◆ **WHAT IS REQUIRED**:
Take the records below from their first line to the line with "destruct v as", and restate those lines word for word.

◆ **AVAILABLE DATA**:
——————

Lemma conforms_report (v : JsValue) :
  conforms RESPONSE_SCHEMA v = true ->
  truthy v = Some true
  /\ has_fields v FIELDS = true
  /\ exists rep, report_of v = Some rep.
Proof.
  destruct v as [| b | n | t | items | props]; try discriminate.
  unfold RESPONSE_SCHEMA, has_fields, FIELDS, report_of.
  cbn [conforms forallb get]. intros H.
  apply andb_prop in H as [Hreq Heach].
  split; [reflexivity |]. split; [exact Hreq |].
  repeat match goal with
         | H : _ && _ = true |- _ => apply andb_prop in H as [? ?]
         end.
  destruct (lookup props (str "diseaseName")) as [[| | | name | |] |];
    try discriminate.
  destruct (lookup props (str "symptoms")) as [[| | | | syms |] |];
    try discriminate.
  destruct (lookup props (str "causes")) as [[| | | | cs |] |];
    try discriminate.
  eexists. reflexivity.
Qed.

(** X12. With a value of [interface AnalysisResult] in [result], the view
    renders without a [TypeError] and its report shows the fields of that
    value: the name as heading, one item for each symptom and each cause in
    their order, the other fields as they are, and the badge by the name. *)
Theorem report_shows_the_result (r : AnalysisResult) (s : AppState) :
  result s = to_js r ->
  exists v,
    render s = Rendered v
    /\ idle_panel v = false
    /\ report v =
       Some {| optimal := includes (toLowerCase (diseaseName r)) (str "healthy");
               badge := if includes (toLowerCase (diseaseName r)) (str "healthy")
                        then str "Status: Optimal"
                        else str "Diagnosis: Critical";
               confidence_shown := Some (JString (confidence r));
               heading := diseaseName r;
               scientificName_shown := Some (JString (scientificName r));
               symptom_items := map JString (symptoms r);
               cause_items := map JString (causes r);
               treatment_markdown := Some (JString (treatment r));
               prevention_markdown := Some (JString (prevention r)) |}.
Proof.
  intros Hr. unfold render. rewrite Hr. eexists. split; [reflexivity |].
  split; reflexivity.
Qed.

Lemma report_shows_the_result_witness :
  exists v,
    render {| image := Some (readAsDataURL jpeg_file); isAnalyzing := false;
              result := to_js blight; error := None |} = Rendered v
    /\ idle_panel v = false
    /\ report v =
       Some {| optimal := includes (toLowerCase (diseaseName blight)) (str "healthy");
               badge := if includes (toLowerCase (diseaseName blight)) (str "healthy")
                        then str "Status: Optimal"
                        else str "Diagnosis: Critical";
               confidence_shown := Some (JString (confidence blight));
               heading := diseaseName blight;
               scientificName_shown := Some (JString (scientificName blight));
               symptom_items := map JString (symptoms blight);
               cause_items := map JString (causes blight);
               treatment_markdown := Some (JString (treatment blight));
               prevention_markdown := Some (JString (prevention blight)) |}.
Proof.
  exact (report_shows_the_result blight
           {| image := Some (readAsDataURL jpeg_file); isAnalyzing := false;
              result := to_js blight; error := None |} eq_refl).
Defined.

(** X13. A response with no body or an empty body makes the next render
    throw: the run of [analyzeImage] leaves the empty object in [result],
    the view takes it for a report, and [result.diseaseName.toLowerCase()]
    is a [TypeError]. *)
Theorem empty_body_breaks_the_view
  (base64Image : jsstring) (text : option jsstring) (s : AppState) :
  empty_body text = true ->
  render (analyzeImage_run base64Image (Fulfilled text) s) = TypeError.
Proof.
  intros Hempty. unfold analyzeImage_run.
  assert (Hp : Json.parse (or_else text (str "{}")) = Some (JObject [])).
  { destruct text as [[| c r] |]; try discriminate; reflexivity. }
  rewrite (after_settle_parsed _ _ _ Hp). reflexivity.
Qed.
(** * Turn sequencing and move acceptance of the Mr. X chase board

    A shallow embedding of [GameBoard] (the React component that follows the
    generated Supabase row types in [src/integrations/supabase/types.ts]):
    the row types, the turn logic of the render path, and the asynchronous
    handlers [fetchGameData], [handleMove] and [startGame].

    Numbers that the database stores as integers are [Z]; the JavaScript
    remainder [%] is [Z.rem] (the sign follows the dividend) and is [NaN] when
    the divisor is [0].  Row identifiers and time stamps are strings. *)

From Stdlib Require Import ZArith List String Ascii Bool Lia Sorted.
Import ListNotations.
Open Scope Z_scope.

(** ** Row types ([Database.public]) *)

Inductive game_status := waiting | in_progress | finished.
Inductive player_role := mr_x | detective.
Inductive transport_type := taxi | bus | underground | black.

Definition game_status_eqb (a b : game_status) : bool :=
  match a, b with
  | waiting, waiting | in_progress, in_progress | finished, finished => true
  | _, _ => false
  end.

Definition player_role_eqb (a b : player_role) : bool :=
  match a, b with
  | mr_x, mr_x | detective, detective => true
  | _, _ => false
  end.

Module Game.
Record Row := {
  created_at : string;
  current_turn : Z;
  id : string;
  mr_x_player : option string;
  name : string;
  status : game_status;
  updated_at : string;
  winner : option string
}.

Definition set_current_turn (n : Z) (g : Row) : Row :=
  {| created_at := created_at g; current_turn := n; id := id g;
     mr_x_player := mr_x_player g; name := name g; status := status g;
     updated_at := updated_at g; winner := winner g |}.

Definition set_status (st : game_status) (g : Row) : Row :=
  {| created_at := created_at g; current_turn := current_turn g; id := id g;
     mr_x_player := mr_x_player g; name := name g; status := st;
     updated_at := updated_at g; winner := winner g |}.
End Game.

Module Player.
Record Row := {
  black_tickets : Z;
  bus_tickets : Z;
  created_at : string;
  current_position : Z;
  game_id : string;
  id : string;
  is_active : bool;
  role : player_role;
  taxi_tickets : Z;
  underground_tickets : Z;
  user_id : string
}.
End Player.

Module Move.
(** The columns [handleMove] supplies on insert; [id] and [created_at] are
    filled in by the table's defaults and are read nowhere in the component. *)
Record Row := {
  game_id : string;
  player_id : string;
  from_position : Z;
  to_position : Z;
  transport : transport_type;
  turn_number : Z;
  revealed : bool
}.
End Move.

(** [currentPlayer[`${transport}_tickets`]] *)
Definition ticketCount (p : Player.Row) (t : transport_type) : Z :=
  match t with
  | taxi => Player.taxi_tickets p
  | bus => Player.bus_tickets p
  | underground => Player.underground_tickets p
  | black => Player.black_tickets p
  end.

(** ** Turn logic *)

(** [current_turn % sortedPlayers.length]; [None] stands for [NaN]. *)
Definition currentTurnIndex (current_turn : Z) (length : nat) : option Z :=
  if Z.of_nat length =? 0 then None
  else Some (Z.rem current_turn (Z.of_nat length)).

(** [arr[i]]: [undefined] (here [None]) outside [0 .. length-1] and at [NaN]. *)
Definition index {A : Type} (arr : list A) (i : option Z) : option A :=
  match i with
  | None => None
  | Some i => if i <? 0 then None else nth_error arr (Z.to_nat i)
  end.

——————

◆ **FINAL ANSWER**:
Lemma conforms_report (v : JsValue) :
  conforms RESPONSE_SCHEMA v = true ->
  truthy v = Some true
  /\ has_fields v FIELDS = true
  /\ exists rep, report_of v = Some rep.
Proof.
  destruct v as [| b | n | t | items | props]; try discriminate.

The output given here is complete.